Elle se lève d’un bon et quitte la salle sans même m’adresser un regard. Je reste sidéré, cherchant vainement à comprendre ce qui vient de se passer. J’ai la quasi certitude que je viens de faire une connerie et une grosse. Cependant, je n’ai rien révélé de particulier. Je n’ai rien à craindre des conséquences de ce questionnaire. Tout de même, c’est étrange, cette manière de procéder. Connaissez-vous la taille de votre sexe? Non mais et puis quoi encore! Pourquoi pas "avez-vous déjà sucé la bite d’un cheval?" pendant qu’on y est! Je n’aurais même pas du me prêter au jeu! Quel con! Je n’avais qu’à pas me laisser faire nom de Dieu! Et puis d’abord pour qui elle se prend cette grognasse pour me toiser de la sorte? Qui est-elle pour me juger? Ca rime à quoi ce questionnaire de dégénéré? Tu parles d’un questionnaire! Un putain d’interrogatoire oui! Non mais franchement! Si j’avais su ce qui m’attendait! Ha! J’aurais du me lever et la laisser seule comme une conne! Voilà ce que j’aurais du faire! Parfaitement! Je serais bien curieux de voir sa tête si c’était à elle qu’on lui posait les questions! Et puis de la même manière hein! Avec ce ton insolent et hautain bien stressant! Pour sûr elle ferait moins la fière! "Aimez-vous les hommes?" N’importe qui aurait comprit sur un plan sexuel! N’importe qui! La vérité c’est que c’était une saloperie de question piège et moi bien évidement il a fallut que je m’empresse de sauter dedans à pieds joints! Non mais quel abruti aussi! J’avais qu’a ne pas répondre et puis c’est tout! J’avais qu’à l’envoyer chier et me casser la laissant régler les boissons! Parce qu’en plus c’est moi qui vais devoir payer son verre à cette emmerdeuse! Je suis sûr qu’elle pourrait être ma fille par dessus le marché! Inutile de se voiler la face, je me suis fait humilier en beauté! Que dis-je, je me suis laisser humilier! Et j’ai même rajouté quelques couches des fois que ça ne soit pas suffisamment clair! 

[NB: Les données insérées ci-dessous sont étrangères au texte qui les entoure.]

Lemma exInit_repo : cs_ok exInit /\ repo_at (cs_view exInit) (cs_rootof exInit) DefaultConfig exRefs.
Proof.
  destruct (Init_exec exOpts exReg exWait exDraw exAnn (cs_view Memstore.New)) as (v' & rt' & E & _ & Hr).
  - reflexivity.
  - apply exAllow.
  - vm_compute. discriminate.
  - split; [eexists|]; vm_compute; reflexivity.
  - vm_compute. reflexivity.
  - vm_compute. discriminate.
  - vm_compute. reflexivity.
  - apply refs_roomb_true. vm_compute. reflexivity.
  - destruct (run_view (Init exOpts exWait exDraw exAnn) Memstore.New) as (s' & Hrun & Hs & Hv & Hrt); [exact Memstore.New_usable|].
    change (cs_rootof Memstore.New) with zero_hash in *. rewrite E in Hrun, Hv, Hrt. unfold exInit. rewrite Hrun. cbn [snd fst] in *.
    split; [exact Hs|]. rewrite Hv, Hrt. exact Hr.
Qed.

(** ** Refs *)

Definition planValue (x : res plan) : plan := match x with Ok pl => pl | Err _ => mkPlan [] [] end.

Lemma planValue_ok x : is_ok x = true -> x = Ok (planValue x).
Proof. by destruct x. Qed.

Definition exTag : call := CCreateTag (str "v1") exHead (str "first").
Definition exTagPlan : plan := planValue (planOf exRepo exAnn (cs_view exInit) exTag exRefs).

Lemma exTag_plan : planOf exRepo exAnn (cs_view exInit) exTag exRefs = Ok exTagPlan.
Proof. apply planValue_ok. vm_compute. reflexivity. Qed.

Lemma exTag_room : refs_room (with_log (cs_view exInit) (pChunks exTagPlan)) DefaultConfig (cs_rootof exInit) (editsOf (pRefs exTagPlan)).
Proof. apply refs_roomb_true. vm_compute. reflexivity. Qed.

Lemma calls_refine_a_map_of_refs_witness :
  exists s', run (handle exRepo exAnn exTag) exInit = (Ok tt, s') /\ cs_ok s' /\ with_log (cs_view exInit) (pChunks exTagPlan) ⊆ cs_view s' /\
    repo_at (cs_view s') (cs_rootof s') DefaultConfig (patch (pRefs exTagPlan) exRefs).
Proof.
  destruct exInit_repo as [Hs Hr].
  pose proof (calls_refine_a_map_of_refs exInit exRepo exAnn exTag exRefs Hs Hr eq_refl) as Hx.
  rewrite exTag_plan in Hx. apply Hx.
  - apply Forall_forall. intros x _. apply exAllow.
  - vm_compute. reflexivity.
  - exact exTag_room.
Defined.

(** ** Commits *)

Definition exSecond : call := CCommitWorkingSet MainBranch (str "second") [].
Definition exSecondPlan : plan := planValue (planOf exRepo exAnn (cs_view exInit) exSecond exRefs).

Lemma exSecond_plan : planOf exRepo exAnn (cs_view exInit) exSecond exRefs = Ok exSecondPlan.
Proof. apply planValue_ok. vm_compute. reflexivity. Qed.

Lemma exSecond_room : refs_room (with_log (cs_view exInit) (pChunks exSecondPlan)) DefaultConfig (cs_rootof exInit) (editsOf (pRefs exSecondPlan)).
Proof. apply refs_roomb_true. vm_compute. reflexivity. Qed.

Definition exNone : Commit := mkCommit zero_hash [] zero_hash 0 0 [] [].
Definition exFirst : Commit := default exNone (commitAt (cs_get exInit) exHead).
Definition exSet : WorkingSet :=
  match interp (cs_get exInit) (readWorkingSet exWork) with Ok ws => ws | Err _ => mkWorkingSet zero_hash zero_hash zero_hash None end.

Lemma exFirst_at : commitAt (cs_get exInit) exHead = Some exFirst.
Proof.
  assert (bool_decide (is_Some (commitAt (cs_get exInit) exHead)) = true) as Hb by (vm_compute; reflexivity).
  apply bool_decide_eq_true in Hb as [c Hc]. unfold exFirst. by rewrite Hc.
Qed.

Lemma exFirst_root : Parents exFirst = [] /\ Height exFirst = 0.
Proof. split; vm_compute; reflexivity. Qed.

Lemma exSet_at : interp (cs_get exInit) (readWorkingSet exWork) = Ok exSet.
Proof.
  assert (is_ok (interp (cs_get exInit) (readWorkingSet exWork)) = true) as Hb by (vm_compute; reflexivity).
  unfold exSet. by destruct (interp (cs_get exInit) (readWorkingSet exWork)).
Qed.

Lemma exRefs_main : branchAt exRefs MainBranch = Ok (exHead, exWork).
Proof. reflexivity. Qed.

Lemma exSet_free : WMerge exSet = None.
Proof. vm_compute. reflexivity. Qed.

Lemma exFirst_extendable : extendable (cs_get exInit) exHead (WMerge exSet).
Proof.
  rewrite exSet_free. split; [apply NoDup_singleton|]. intros x ->%list_elem_of_singleton. exists exFirst. split; [exact exFirst_at|].
  rewrite (proj2 exFirst_root). reflexivity.
Qed.

Lemma exFirst_history : history (cs_get exInit) exHead.
Proof. eapply history_cons; [exact exFirst_at|]. rewrite (proj1 exFirst_root). by intros p Hp%elem_of_nil. Qed.

Lemma commit_extends_its_branch_witness :
  exists s' ρ' h new, run (handle exRepo exAnn exSecond) exInit = (Ok tt, s') /\ repo_at (cs_view s') (cs_rootof s') DefaultConfig ρ' /\
    ρ' !! headKey MainBranch = Some h /\ commitAt (cs_get s') h = Some new /\ Parents new = [exHead] /\ history (cs_get s') h.
Proof.
  destruct exInit_repo as [Hs Hr].
  destruct (commit_extends_its_branch exInit exRepo exAnn exSecond MainBranch (str "second") Staged Working exRefs exSecondPlan exHead exWork exFirst exSet Hs Hr)
    as (s' & ρ' & h & new & w & H1 & _ & H2 & H3 & H4 & H5 & _ & _ & _ & _ & _ & _ & _ & H6).
  - left. by exists [].
  - apply Forall_forall. intros x _. apply exAllow.
  - exact exMain.
  - split; vm_compute; [discriminate|reflexivity].
  - exact exSecond_plan.
  - exact exRefs_main.
  - exact exFirst_at.
  - exact exSet_at.
  - exact exFirst_extendable.
  - apply collision_freeb_true. vm_compute. reflexivity.
  - exact exSecond_room.
  - rewrite exSet_free in H5. exists s', ρ', h, new. split_and!; [exact H1|exact H2|exact H3|exact H4|exact H5|].
    apply H6. intros x Hx. rewrite H5 in Hx. apply list_elem_of_singleton in Hx as ->. exact exFirst_history.
Defined.

(** ** History *)

Lemma log_highest_first_witness :
  exists l s', run (Log exRepo exAnn exHead 10) exInit = (Ok l, s') /\ exHead ∈ map CHash l.
Proof.
  destruct (log_highest_first exInit exRepo exAnn exHead 10) as (l & s' & Hrun & _ & _ & Hlen & _ & _ & _ & Hall).
  - exact (proj1 exInit_repo).
  - exact exFirst_history.
  - apply exAllow.
  - vm_compute. split; discriminate.
  - exists l, s'. split; [exact Hrun|]. destruct (decide (exHead ∈ map CHash l)) as [Hin|Hn]; [exact Hin|]. exfalso.
    destruct (Hall exHead exFirst (reach_here _ _) exFirst_at Hn) as [Hl Hless].
    assert (zlen l <= 1) as H1; [|lia].
    assert (interp (cs_get exInit) (Log exRepo exAnn exHead 10) = Ok [exFirst]) as Hi by (vm_compute; reflexivity).
    rewrite (get_view _ (proj1 exInit_repo)) in Hi.
    destruct (run_view (Log exRepo exAnn exHead 10) exInit (proj1 exInit_repo)) as (s2 & Hrun2 & _).
    rewrite (exec_reads _ _ _ (Log_reads _ _ _ _)), Hi in Hrun2. rewrite Hrun in Hrun2. cbn [fst snd] in Hrun2.
    injection Hrun2 as -> _. simpl. lia.
Defined.

(** The store with a second commit on [main]. *)
Definition exTwo : Memstore.Store := (run (handle exRepo exAnn exSecond) exInit).2.
Definition exSecondHash : hash := match pRefs exSecondPlan with (_, Some h) :: _ => h | _ => zero_hash end.
Definition exSecondCommit : Commit := default exNone (commitAt (cs_get exTwo) exSecondHash).

Lemma exTwo_ok : cs_ok exTwo.
Proof.
  destruct (run_view (handle exRepo exAnn exSecond) exInit (proj1 exInit_repo)) as (s' & E & Hs & _). unfold exTwo. rewrite E. exact Hs.
Qed.

Lemma exSecond_at : commitAt (cs_get exTwo) exSecondHash = Some exSecondCommit.
Proof.
  assert (bool_decide (is_Some (commitAt (cs_get exTwo) exSecondHash)) = true) as Hb by (vm_compute; reflexivity).
  apply bool_decide_eq_true in Hb as [c Hc]. unfold exSecondCommit. by rewrite Hc.
Qed.

Lemma exSecond_parent : Parents exSecondCommit = [exHead] /\ Height exSecondCommit = 1.
Proof. split; vm_compute; reflexivity. Qed.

J’ai réglé les deux boissons et me suis dirigé d’un pas lent et las vers la sortie. Je ne sais pas pourquoi mais j’eus la certitude que toute la salle me fixait en pensant : "Regardez bien ce type, c’est un abruti doublé d’un lâche!" Et ils avaient raison. J’étais un abruti doublé d’un lâche! Un pauvre type incapable de gérer les événements! Un vrai gamin! Et encore, y’a des gamins débrouillards et super rusés! Moi je suis pire qu’un gamin! Pour sûr c’était pas la peine d’espérer avoir fait bonne impression! Pas la peine de surveiller le téléphone des fois qu’il y ait un appel m’informant que j’ai brillamment passé l’épreuve classique du questionnaire! Autant espérer gagner au Loto sans y avoir joué! C’était foutu et c’était tout! On pouvait tout de suite passer à autre chose. Faire comme si rien ne s’était passé. Comme si j’étais juste venu ici boire un verre, tranquillement, sans rien attendre, juste pour le plaisir.